Toolbar contains many functions that help you with analyzing the table data.

.. note::

    You can "click" any buttons in the toolbar using the keyboard; push ``Alt`` (or ``⌥``
    in Mac)  to change focus to the toolbar, and follow the tooltip labels to find the
    appropriate key combo to get to the button you want (similar to Microsoft Office).

File menu
---------

.. |open_table| image:: ../../tabulous/_qt/_icons/open_table.svg
  :width: 20em
.. |open_spreadsheet| image:: ../../tabulous/_qt/_icons/open_spreadsheet.svg
  :width: 20em
.. |save_table| image:: ../../tabulous/_qt/_icons/save_table.svg
  :width: 20em
.. |open_sample| image:: ../../tabulous/_qt/_icons/open_sample.svg
  :width: 20em

- |open_table| ... Open a table data as a :class:`Table` from a file using a
  file dialog.
- |open_spreadsheet| ... Open a table data as a :class:`SpreadSheet` from a
  file using a file dialog.
- |save_table| ... Save the currently active table data using a file dialog.
- |open_sample| ... Open a sample data from ``seaborn``.

Table menu
----------

.. |copy_as_table| image:: ../../tabulous/_qt/_icons/copy_as_table.svg
  :width: 20em
.. |copy_as_spreadsheet| image:: ../../tabulous/_qt/_icons/copy_as_spreadsheet.svg
  :width: 20em
.. |groupby| image:: ../../tabulous/_qt/_icons/groupby.svg
  :width: 20em
.. |switch_header| image:: ../../tabulous/_qt/_icons/switch_header.svg
  :width: 20em
.. |concat| image:: ../../tabulous/_qt/_icons/concat.svg
  :width: 20em
.. |pivot| image:: ../../tabulous/_qt/_icons/pivot.svg
  :width: 20em
.. |melt| image:: ../../tabulous/_qt/_icons/melt.svg
  :width: 20em
.. |find_item| image:: ../../tabulous/_qt/_icons/find_item.svg
  :width: 20em
.. |sort_table| image:: ../../tabulous/_qt/_icons/sort_table.svg
  :width: 20em

- |copy_as_table| ... Make a copy of the active table as a :class:`Table`.
- |copy_as_spreadsheet| ... Make a copy of the active table as a :class:`SpreadSheet`.
- |groupby| ... Call :meth:`pd.groupby` on the active table.
- |switch_header| ... Switch the column header and the first row.
- |concat| ... Call :meth:`pd.concat` on the active table.
- |pivot| ... Call :meth:`pd.pivot` on the active table.
- |melt| ... Call :meth:`pd.melt` on the active table.
- |find_item| ... Open the finder widget.
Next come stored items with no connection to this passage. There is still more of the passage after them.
(** ** Error codes and the error-and-state monad *)

(** The [CHIP_ERROR] values the modelled code returns
    (src/src/lib/core/CHIPError.h and src/src/ble/BleError.h).  The last
    two constructors are not among them: they mark a run in which the code
    follows a pointer the C++ standard gives no meaning to, or in which a
    [VerifyOrDie] stops the program, so that a theorem can say that this does
    (or does not) happen. *)
Inductive CHIP_ERROR :=
| CHIP_NO_ERROR
| CHIP_ERROR_INTERNAL
| CHIP_ERROR_INCORRECT_STATE
| CHIP_ERROR_INVALID_ARGUMENT
| CHIP_ERROR_NO_MEMORY
| CHIP_ERROR_BUFFER_TOO_SMALL
| CHIP_ERROR_MESSAGE_TOO_LONG
| CHIP_ERROR_INBOUND_MESSAGE_TOO_BIG
| CHIP_ERROR_VERSION_MISMATCH
| CHIP_ERROR_WRONG_ENCRYPTION_TYPE
| CHIP_ERROR_WRONG_ENCRYPTION_TYPE_FROM_PEER
| CHIP_ERROR_DUPLICATE_MESSAGE_RECEIVED
| CHIP_ERROR_INVALID_INTEGER_VALUE
| CHIP_ERROR_INVALID_STRING_LENGTH
| CHIP_ERROR_INVALID_MESSAGE_TYPE
| CHIP_ERROR_INVALID_UTF8
| CHIP_ERROR_NOT_IMPLEMENTED
| CHIP_ERROR_NOT_FOUND
| CHIP_ERROR_KEY_NOT_FOUND
| CHIP_ERROR_TOO_MANY_PEER_NODES
| CHIP_ERROR_INVALID_FABRIC_INDEX
| CHIP_END_OF_TLV
| CHIP_ERROR_TLV_UNDERRUN
| CHIP_ERROR_TLV_CONTAINER_OPEN
| CHIP_ERROR_INVALID_TLV_ELEMENT
| CHIP_ERROR_INVALID_TLV_TAG
| CHIP_ERROR_INVALID_TLV_CHAR_STRING
| CHIP_ERROR_UNKNOWN_IMPLICIT_TLV_TAG
| CHIP_ERROR_WRONG_TLV_TYPE
| CHIP_ERROR_UNEXPECTED_TLV_ELEMENT
| CHIP_ERROR_INTEGRITY_CHECK_FAILED
| CHIP_ERROR_MESSAGE_COUNTER_EXHAUSTED
| CHIP_ERROR_PERSISTED_STORAGE_VALUE_NOT_FOUND
| CHIP_ERROR_PERSISTED_STORAGE_FAILED
| CHIP_ERROR_OUTBOUND_MESSAGE_TOO_BIG
| CHIP_ERROR_MESSAGE_INCOMPLETE
| BLE_ERROR_INVALID_MESSAGE
| BLE_ERROR_INVALID_FRAGMENT_SIZE
| BLE_ERROR_INCOMPATIBLE_PROTOCOL_VERSIONS
| BLE_ERROR_CHIPOBLE_PROTOCOL_ABORT
| BLE_ERROR_NO_CONNECT_COMPLETE_CALLBACK
| BLE_ERROR_NO_CONNECTION_RECEIVED_CALLBACK
| BLE_ERROR_CONNECT_TIMED_OUT
| BLE_ERROR_RECEIVE_TIMED_OUT
| BLE_ERROR_FRAGMENT_ACK_TIMED_OUT
| BLE_ERROR_REMOTE_DEVICE_DISCONNECTED
| BLE_ERROR_APP_CLOSED_CONNECTION
| BLE_ERROR_CENTRAL_UNSUBSCRIBED
| BLE_ERROR_GATT_UNSUBSCRIBE_FAILED
| BLE_ERROR_INVALID_ACK
| BLE_ERROR_INVALID_BTP_SEQUENCE_NUMBER
| BLE_ERROR_INVALID_BTP_HEADER_FLAGS
| BLE_ERROR_REASSEMBLER_INCORRECT_STATE
| BLE_ERROR_REASSEMBLER_MISSING_DATA
| CHIP_ERROR_ACCESS_DENIED
| CHIP_ERROR_ACCESS_RESTRICTED_BY_ARL
| CHIP_ERROR_CONNECTION_ABORTED
| CHIP_ERROR_MISSING_SECURE_SESSION
| CHIP_ERROR_RETRANS_TABLE_FULL
| CHIP_ERROR_TOO_MANY_UNSOLICITED_MESSAGE_HANDLERS
| CHIP_ERROR_NO_UNSOLICITED_MESSAGE_HANDLER
| CHIP_ERROR_POSIX (errno : Z)
| CHIP_ERROR_SENTINEL
| UNDEFINED_BEHAVIOUR
| PROGRAM_ABORT.

#[export] Instance CHIP_ERROR_eq_dec : EqDecision CHIP_ERROR.
Proof. solve_decision. Defined.

(** A fallible operation with a value: the value, or the error that stopped
    it ([ReturnErrorOnFailure], [SuccessOrExit], [VerifyOrReturnError]). *)
Inductive result (A : Type) :=
| Ok (a : A)
| Err (e : CHIP_ERROR).
Arguments Ok {A} a.
Arguments Err {A} e.

Definition rbind {A B} (r : result A) (k : A -> result B) : result B :=
  match r with Ok a => k a | Err e => Err e end.

(** Operations on a state [S]: an error keeps the changes made before it, as
    the C++ methods do. *)
Definition M (S A : Type) : Type := S -> result A * S.

Definition ret {S A} (a : A) : M S A := fun s => (Ok a, s).
Definition fail {S A} (e : CHIP_ERROR) : M S A := fun s => (Err e, s).
Definition bind {S A B} (m : M S A) (k : A -> M S B) : M S B :=
  fun s => match m s with
           | (Ok a, s') => k a s'
           | (Err e, s') => (Err e, s')
           end.
Definition lift {S A} (r : result A) : M S A := fun s => (r, s).
Definition get {S} : M S S := fun s => (Ok s, s).
Definition modify {S} (f : S -> S) : M S unit := fun s => (Ok tt, f s).
Definition verify {S} (b : bool) (e : CHIP_ERROR) : M S unit :=
  if b then ret tt else fail e.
Several item matching mode (match by text,
  match by value, partial match and regular expression) are available.
- |sort_table| ... Sort table by a column.

Analyze menu
------------

.. |summarize_table| image:: ../../tabulous/_qt/_icons/summarize_table.svg
  :width: 20em
.. |eval| image:: ../../tabulous/_qt/_icons/eval.svg
  :width: 20em
.. |filter| image:: ../../tabulous/_qt/_icons/filter.svg
  :width: 20em
.. |toggle_console| image:: ../../tabulous/_qt/_icons/toggle_console.svg
  :width: 20em

- |summarize_table| ... Summarize table data by mean, standard deviation etc.
- |eval| ... Evaluate a string expression on the table data. Essentially equivalent
  to call :meth:`pd.eval`.
- |filter| ... Filter table data by a string expression.
- |toggle_console| ... Toggle the console widget visibility.

View menu
---------

.. |view_popup| image:: ../../tabulous/_qt/_icons/view_popup.svg
  :width: 20em
.. |view_dual_h| image:: ../../tabulous/_qt/_icons/view_dual_h.svg
  :width: 20em
.. |view_dual_v| image:: ../../tabulous/_qt/_icons/view_dual_v.svg
  :width: 20em
.. |view_reset| image:: ../../tabulous/_qt/_icons/view_reset.svg
  :width: 20em

- |view_popup| ... Popup current active table.
- |view_dual_h| ... Activate dual view mode (horizontal).
- |view_dual_v| ... Activate dual view mode (vertical).
- |view_reset| ... Reset view mode.

Plot menu
---------

.. |plot| image:: ../../tabulous/_qt/_icons/plot.svg
  :width: 20em
.. |scatter| image:: ../../tabulous/_qt/_icons/scatter.svg
  :width: 20em
.. |hist| image:: ../../tabulous/_qt/_icons/hist.svg
  :width: 20em
.. |new_figure| image:: ../../tabulous/_qt/_icons/new_figure.svg
  :width: 20em

- |plot| ... Plot table data by :meth:`plt.plot`.
- |scatter| ... Plot table data by :meth:`plt.scatter`.
- |hist| ... Plot histogram of the data by :meth:`plt.hist`.
- |new_figure| ... Create a new figure on the side area.

The embedded plot canvas is interactive.
You can also double click the objects in plot canvas to edit its color, line width, etc.

.. warning::

    The matplotlib editor is WIP now. Its behavior may change in the future.